In einem sind sich alle Experten einig: In dem Freihandelsabkommen wird es kaum um Freihandel gehen - zumindest nicht im herkömmlichen Sinn. Zollbarrieren existieren nämlich zwischen der EU und den USA fast nicht mehr. Lediglich vier bis sieben Prozent des Handelsvolumens unterliegen noch den Zollbestimmungen.

EU und USA setzen globale Standards

Das große Schlagwort lautet "Regulierungsstandards". Die sind der Kern der Transatlantischen Handels- und Investment-Partnerschaft (TTIP, vom Englischen Transatlantic Trade and Investment Partnership). Dazu gehören unter anderen Industriestandards, Lebensmittelgesetze, aber auch öffentliche Ausschreibungen. Die sollen auf einen gemeinsamen Nenner gebracht werden.

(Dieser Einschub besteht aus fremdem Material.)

(* ===== verification/Orders.v ===== *)
(** * Orders and keyset pages

    The comparisons of [sort_by] and [ORDER BY] as boolean total preorders, built
    from the orders of the keys: lexicographic composition, options, reversal.
    Over a strict order, what a keyset cursor pages through ([LIMIT n + 1], the
    cursor the last row kept). *)

From Stdlib Require Import Ascii.
From S2P Require Import Prelude.

(** [Option]'s derived order, and [NULLS LAST]. *)
Definition option_le {A} (le : A → A → bool) (a b : option A) : bool :=
  match a, b with None, _ => true | Some _, None => false | Some a, Some b => le a b end.
Definition nulls_last {A} (le : A → A → bool) (a b : option A) : bool :=
  match a, b with _, None => true | None, Some _ => false | Some a, Some b => le a b end.
(** The order of a key, and its reversal ([DESC]). *)
Definition on {A B} (f : A → B) (le : B → B → bool) (a b : A) : bool := le (f a) (f b).
Definition desc {A} (le : A → A → bool) (a b : A) : bool := le b a.
(** [cmp(a, b).then(..)]: before on the first key, or level there and not after on the next. *)
Definition then_le {A} (le next : A → A → bool) (a b : A) : bool :=
  le a b && (negb (le b a) || next a b).

#[global] Typeclasses Opaque option_le nulls_last on desc then_le.

Class TotalPreorder {A} (le : A → A → bool) : Prop := {
  le_total : ∀ a b, le a b = false → le b a = true;
  le_trans : ∀ a b c, le a b = true → le b c = true → le a c = true;
}.

#[global] Instance Z_leb_order : TotalPreorder Z.leb.
Proof. split; intros *; rewrite ?Z.leb_le, ?Z.leb_gt; lia. Qed.
#[global] Instance N_leb_order : TotalPreorder N.leb.
Proof. split; intros *; rewrite ?N.leb_le, ?N.leb_gt; lia. Qed.

Lemma ascii_compare_nat a b :
  Ascii.compare a b = (nat_of_ascii a ?= nat_of_ascii b)%nat.
Proof.
  unfold Ascii.compare, nat_of_ascii. by rewrite N2Nat.inj_compare.
Qed.

Lemma string_leb_cons a s b t :
  String.leb (String a s) (String b t) = true ↔
    (nat_of_ascii a < nat_of_ascii b)%nat ∨ (a = b ∧ String.leb s t = true).
Proof.
  unfold String.leb. simpl. destruct (Ascii.compare a b) eqn:Hc.
  - apply Ascii.compare_eq_iff in Hc as ->. split; [by right|]. intros [?|[_ ?]]; [lia|done].
  - rewrite ascii_compare_nat in Hc. apply Nat.compare_lt_iff in Hc. split; [by left|done].
  - rewrite ascii_compare_nat in Hc. apply Nat.compare_gt_iff in Hc. split; [done|].
    intros [?|[-> _]]; lia.
Qed.

Lemma string_leb_trans s t u : String.leb s t = true → String.leb t u = true → String.leb s u = true.
Proof.
  revert s u. induction t as [|b t IH]; intros [|a s] [|c u]; try done.
  rewrite !string_leb_cons. intros [Hab|[-> Hst]] [Hbc|[-> Htu]]; [left; lia|by left..|].
  right. eauto.
Qed.

#[global] Instance string_leb_order : TotalPreorder String.leb.
Proof.
  split; [|exact string_leb_trans]. intros s t Hst.
  destruct (String.leb_total s t) as [H|H]; [by rewrite H in Hst|done].
Qed.

Section Instances.
Context {A : Type} (le : A → A → bool) `{!TotalPreorder le}.

#[global] Instance option_le_order : TotalPreorder (option_le le).
Proof.
  split; [intros [a|] [b|]; simpl; try done; apply le_total|].
  intros [a|] [b|] [c|]; simpl; try done. apply le_trans.
Qed.
#[global] Instance nulls_last_order : TotalPreorder (nulls_last le).
Proof.
  split; [intros [a|] [b|]; simpl; try done; apply le_total|].
  intros [a|] [b|] [c|]; simpl; try done. apply le_trans.
Qed.
#[global] Instance on_order {B} (f : B → A) : TotalPreorder (on f le).
Proof. split; unfold on; intros *; [apply le_total|apply le_trans]. Qed.
#[global] Instance desc_order : TotalPreorder (desc le).
Proof. split; unfold desc; intros *; [apply le_total|]. intros Hba Hcb. eapply le_trans; eauto. Qed.

#[global] Instance then_le_order (next : A → A → bool) `{!TotalPreorder next} : TotalPreorder (then_le le next).
Proof.
  split; unfold then_le.
  - intros a b Hab. destruct (le a b) eqn:H1; simpl in *; [|by rewrite (le_total a b H1)].
    destruct (le b a); simpl in *; [|done]. by rewrite (le_total (le := next) a b Hab).
  - intros a b c. destruct (le a b) eqn:Hab, (le b c) eqn:Hbc; simpl; try done.
    rewrite (le_trans a b c Hab Hbc). simpl. destruct (le c a) eqn:Hca; simpl; [|done].
    rewrite (le_trans b c a Hbc Hca), (le_trans c a b Hca Hab). simpl. apply le_trans.
Qed.

Lemma sorted_by l : StronglySorted (λ a b, le a b = true) (sort_by le l).
Proof.
  assert (StronglySorted le (sort_by le l)) as Hs by (apply sort_by_sorted; [apply le_total|apply le_trans]).
  induction Hs as [|x l' _ IH Hx]; constructor; [done|].
  eapply Forall_impl; [exact Hx|]. intros y Hy. by apply Is_true_true.
Qed.
End Instances.

Lemma then_le_first {A} (le next : A → A → bool) a b : then_le le next a b = true → le a b = true.
Proof. unfold then_le. by destruct (le a b). Qed.

(** ** Keyset pages *)
Section Keyset.
Context {A : Type} (le : A → A → bool) `{!TotalPreorder le}.

Lemma lfilter_sort_by p l : sort_by le (List.filter p l) = List.filter p (sort_by le l).
Proof.
  unfold sort_by. induction l as [|x l IH]; [done|]. cbn [List.filter foldr].
  pose proof (sorted_by le l) as Hs. unfold sort_by in Hs. revert Hs IH.
  generalize (foldr (insert_by le) [] l) as s. intros s Hs IH.
  assert (List.filter p (insert_by le x s) = if p x then insert_by le x (List.filter p s) else List.filter p s) as ->.
  { clear IH. induction Hs as [|y s Hs IH Hy]; cbn [insert_by List.filter]; [by destruct (p x)|].
    destruct (le x y) eqn:Hxy; cbn [List.filter].
    - destruct (p x) eqn:Hx; [|done]. destruct (p y) eqn:Hpy; cbn [insert_by]; [by rewrite Hxy|].
      assert (Forall (λ z, le x z = true) (List.filter p s)) as Hall.
      { apply Forall_forall. intros z [Hz _]%elem_of_lfilter. rewrite Forall_forall in Hy.
        eapply le_trans; eauto. }
      destruct Hall as [|z s' Hz _]; cbn [insert_by]; [done|by rewrite Hz].
    - rewrite IH. destruct (p x); [|done]. destruct (p y); cbn [insert_by]; by rewrite ?Hxy. }
  destruct (p x); [|done]. cbn [foldr]. by rewrite IH.
Qed.

(** Strictly after the cursor, in the order of the list. *)
Definition after (cursor : option A) (x : A) : bool :=
  match cursor with None => true | Some c => negb (le x c) end.
Definition keyset_page (limit : nat) (cursor : option A) (l : list A) : list A * option A :=
  let rows := take (S limit) (sort_by le (List.filter (after cursor) l)) in
  if (limit <? length rows)%nat then (take limit rows, last (take limit rows)) else (rows, None).

(** Following the cursors until there is none. *)
Fixpoint walk (fuel limit : nat) (cursor : option A) (l : list A) : list A :=
  match fuel with
  | O => []
  | S fuel =>
      let '(rows, next) := keyset_page limit cursor l in
      rows ++ match next with None => [] | Some c => walk fuel limit (Some c) l end
  end.

(** The keys tell the rows apart. *)
Definition strict_on (l : list A) : Prop := ∀ x y, x ∈ l → y ∈ l → le x y = true → le y x = true → x = y.

Lemma le_refl x : le x x = true.
Proof. destruct (le x x) eqn:Hx; [done|]. rewrite <-Hx. by apply le_total. Qed.

(** After the last row of a prefix comes what remains. *)
Lemma after_prefix done_ c rest :
  StronglySorted (λ a b, le a b = true) (done_ ++ c :: rest) → NoDup (done_ ++ c :: rest) →
  strict_on (done_ ++ c :: rest) →
  List.filter (after (Some c)) (done_ ++ c :: rest) = rest.
Proof.
  intros Hs Hnd Hst. apply StronglySorted_app in Hs as (Hlt & _ & Hcr).
  apply StronglySorted_inv in Hcr as [_ Hc]. rewrite Forall_forall in Hc.
  rewrite lfilter_app, lfilter_nil, app_nil_l.
  - cbn [List.filter after]. rewrite le_refl. simpl. apply lfilter_all. intros x Hx. simpl.
    apply negb_true_iff. destruct (le x c) eqn:Hxc; [|done]. exfalso.
    assert (x = c) as -> by (apply Hst; [set_solver..|done|by apply Hc]).
    apply NoDup_app in Hnd as (_ & _ & Hnd). by inversion Hnd.
  - intros x Hx. simpl. apply negb_false_iff. apply Hlt; [done|by left].
Qed.

Lemma keyset_walk_spec fuel limit l cursor done_ rest :
  (1 ≤ limit)%nat → (length rest < fuel)%nat →
  sort_by le l = done_ ++ rest → NoDup l → strict_on l →
  cursor = last done_ →
  walk fuel limit cursor l = rest.
Proof.
  intros Hlimit. revert cursor done_ rest. induction fuel as [|fuel IH]; [lia|].
  intros cursor done_ rest Hfuel Hsort Hnd Hst Hcur.
  assert (sort_by le (List.filter (after cursor) l) = rest) as Hrest.
  { rewrite lfilter_sort_by. destruct done_ as [|c done_ _] using rev_ind.
    - subst cursor. simpl in *. rewrite Hsort. by apply lfilter_all.
    - rewrite last_snoc in Hcur. subst cursor. rewrite Hsort, <-(assoc_L (++)) in *. simpl in *.
      apply after_prefix; rewrite <-Hsort; [apply sorted_by; apply _|by rewrite sort_by_perm|].
      intros x y. rewrite !elem_of_sort_by. apply Hst. }
  cbn [walk]. unfold keyset_page. rewrite Hrest, length_take.
  destruct (Nat.ltb_spec limit (S limit `min` length rest)) as [Hlt|Hge].
  - rewrite take_take. replace (limit `min` S limit)%nat with limit by lia.
    destruct (last (take limit rest)) as [c|] eqn:Hc.
    + rewrite (IH (Some c) (done_ ++ take limit rest) (drop limit rest)); [by rewrite take_drop| | | | |].
      * rewrite length_drop. lia.
      * by rewrite <-(assoc_L (++)), take_drop.
      * done.
      * done.
      * by rewrite last_app, Hc.
    + apply last_None in Hc. apply (f_equal length) in Hc. rewrite length_take in Hc. simpl in Hc. lia.
  - rewrite app_nil_r. apply take_ge. lia.
Qed.
End Keyset.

Ein simples Beispiel sind Autos, für die es auf beiden Seiten des Atlantiks unterschiedliche Bestimmungen gibt. Blinker in den USA etwa - die auch schon einmal rot sein können - weichen von den europäischen Vorschriften ab. Daher müssen Autokonstrukteure ein und dasselbe Auto zwei Mal konzipieren, obwohl man davon ausgehen kann, dass beide verkehrssicher sind. Und hier liegt für Befürworter des TTIP die große Stärke.

"Wenn du Hindernisse abbaust und Unternehmen es mit nur einer Vorschrift anstatt mit zweien zu tun haben, dann eröffnet das neue Möglichkeiten", sagt Dan Ikenson von der US-Denkfabrik Cato Institute. Das Unterfangen hat eine ungeheure Tragweite, die weit über die EU und die USA hinausgehen dürfte. Jede Einigung auf eine gemeinsame Regelung würde weltweit wegweisend sein. "Auf was auch immer sich die USA und die EU einigen, es wird aufgrund der Größe der beiden Volkswirtschaften in vielen Fällen de facto der globale Standard werden", ist Joshua Meltzer von der Brookings Institution in Washington überzeugt.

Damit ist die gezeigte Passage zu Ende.